◆ **Material for this exercise**:
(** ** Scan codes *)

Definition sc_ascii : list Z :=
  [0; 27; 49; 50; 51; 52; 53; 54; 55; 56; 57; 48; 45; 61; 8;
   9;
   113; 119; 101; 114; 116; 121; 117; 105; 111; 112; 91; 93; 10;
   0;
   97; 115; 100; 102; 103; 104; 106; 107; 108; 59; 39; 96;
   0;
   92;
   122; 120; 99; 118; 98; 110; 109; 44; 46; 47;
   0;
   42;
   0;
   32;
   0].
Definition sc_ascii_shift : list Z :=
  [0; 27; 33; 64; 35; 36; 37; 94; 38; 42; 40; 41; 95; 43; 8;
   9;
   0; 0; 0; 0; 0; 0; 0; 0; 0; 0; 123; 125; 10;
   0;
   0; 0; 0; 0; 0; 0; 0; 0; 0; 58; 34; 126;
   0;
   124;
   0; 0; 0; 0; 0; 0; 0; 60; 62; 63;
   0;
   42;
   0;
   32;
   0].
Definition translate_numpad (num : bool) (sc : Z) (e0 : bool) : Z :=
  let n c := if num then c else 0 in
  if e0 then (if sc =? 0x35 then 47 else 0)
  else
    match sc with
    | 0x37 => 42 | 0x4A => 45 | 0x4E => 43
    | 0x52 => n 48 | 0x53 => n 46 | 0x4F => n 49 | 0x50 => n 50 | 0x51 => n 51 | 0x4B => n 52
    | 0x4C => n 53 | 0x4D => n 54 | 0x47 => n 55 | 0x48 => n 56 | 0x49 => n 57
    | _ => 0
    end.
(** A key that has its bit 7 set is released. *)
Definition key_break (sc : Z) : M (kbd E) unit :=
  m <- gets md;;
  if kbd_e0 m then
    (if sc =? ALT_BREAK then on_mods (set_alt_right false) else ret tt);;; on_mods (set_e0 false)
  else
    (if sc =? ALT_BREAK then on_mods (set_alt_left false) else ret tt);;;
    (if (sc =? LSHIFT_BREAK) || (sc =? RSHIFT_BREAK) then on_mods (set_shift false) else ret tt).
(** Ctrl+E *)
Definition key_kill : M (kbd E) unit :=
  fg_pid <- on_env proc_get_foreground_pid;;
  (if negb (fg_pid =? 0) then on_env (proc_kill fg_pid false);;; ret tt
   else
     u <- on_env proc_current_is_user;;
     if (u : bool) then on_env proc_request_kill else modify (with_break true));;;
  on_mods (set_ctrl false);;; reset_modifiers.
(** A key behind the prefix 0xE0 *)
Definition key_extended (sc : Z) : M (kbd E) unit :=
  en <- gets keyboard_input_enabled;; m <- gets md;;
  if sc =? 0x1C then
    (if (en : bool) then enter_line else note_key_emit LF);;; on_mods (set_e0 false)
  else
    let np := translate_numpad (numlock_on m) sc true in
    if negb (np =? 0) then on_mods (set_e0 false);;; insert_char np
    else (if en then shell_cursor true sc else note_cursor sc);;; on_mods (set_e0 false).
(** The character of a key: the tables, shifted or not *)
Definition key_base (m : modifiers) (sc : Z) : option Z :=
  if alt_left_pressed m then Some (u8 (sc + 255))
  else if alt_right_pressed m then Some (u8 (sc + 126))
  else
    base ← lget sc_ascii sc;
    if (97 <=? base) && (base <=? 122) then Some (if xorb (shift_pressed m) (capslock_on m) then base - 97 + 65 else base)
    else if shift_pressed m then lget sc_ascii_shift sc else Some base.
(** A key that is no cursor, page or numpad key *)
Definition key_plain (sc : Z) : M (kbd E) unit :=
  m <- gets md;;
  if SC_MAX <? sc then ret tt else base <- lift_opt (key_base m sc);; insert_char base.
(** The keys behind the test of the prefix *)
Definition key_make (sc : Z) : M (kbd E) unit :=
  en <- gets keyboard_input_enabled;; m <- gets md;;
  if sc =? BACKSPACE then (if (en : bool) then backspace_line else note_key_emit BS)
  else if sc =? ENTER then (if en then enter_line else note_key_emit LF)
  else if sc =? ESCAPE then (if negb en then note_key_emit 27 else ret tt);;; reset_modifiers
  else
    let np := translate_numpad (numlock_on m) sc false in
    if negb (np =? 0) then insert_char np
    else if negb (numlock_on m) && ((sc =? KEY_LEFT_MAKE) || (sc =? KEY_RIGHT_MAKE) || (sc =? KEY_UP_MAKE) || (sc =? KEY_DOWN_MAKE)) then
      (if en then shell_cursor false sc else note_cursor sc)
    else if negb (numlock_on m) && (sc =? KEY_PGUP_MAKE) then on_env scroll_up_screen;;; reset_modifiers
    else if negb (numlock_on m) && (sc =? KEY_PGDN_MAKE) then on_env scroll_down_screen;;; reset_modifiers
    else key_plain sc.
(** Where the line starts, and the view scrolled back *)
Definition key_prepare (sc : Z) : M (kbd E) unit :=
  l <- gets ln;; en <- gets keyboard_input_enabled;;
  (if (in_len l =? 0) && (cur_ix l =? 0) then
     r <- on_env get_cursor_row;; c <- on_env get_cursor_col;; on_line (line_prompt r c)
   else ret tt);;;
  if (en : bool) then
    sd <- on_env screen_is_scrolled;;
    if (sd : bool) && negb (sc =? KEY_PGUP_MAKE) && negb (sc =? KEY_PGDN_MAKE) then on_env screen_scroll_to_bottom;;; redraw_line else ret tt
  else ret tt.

◆ **Required action**: Word for word, retype the lines from the one containing "r <- on_env" through the final line of the data, including both ends and nothing more.

◆ **Task output**:
     r <- on_env get_cursor_row;; c <- on_env get_cursor_col;; on_line (line_prompt r c)
   else ret tt);;;
  if (en : bool) then
    sd <- on_env screen_is_scrolled;;
    if (sd : bool) && negb (sc =? KEY_PGUP_MAKE) && negb (sc =? KEY_PGDN_MAKE) then on_env screen_scroll_to_bottom;;; redraw_line else ret tt
  else ret tt.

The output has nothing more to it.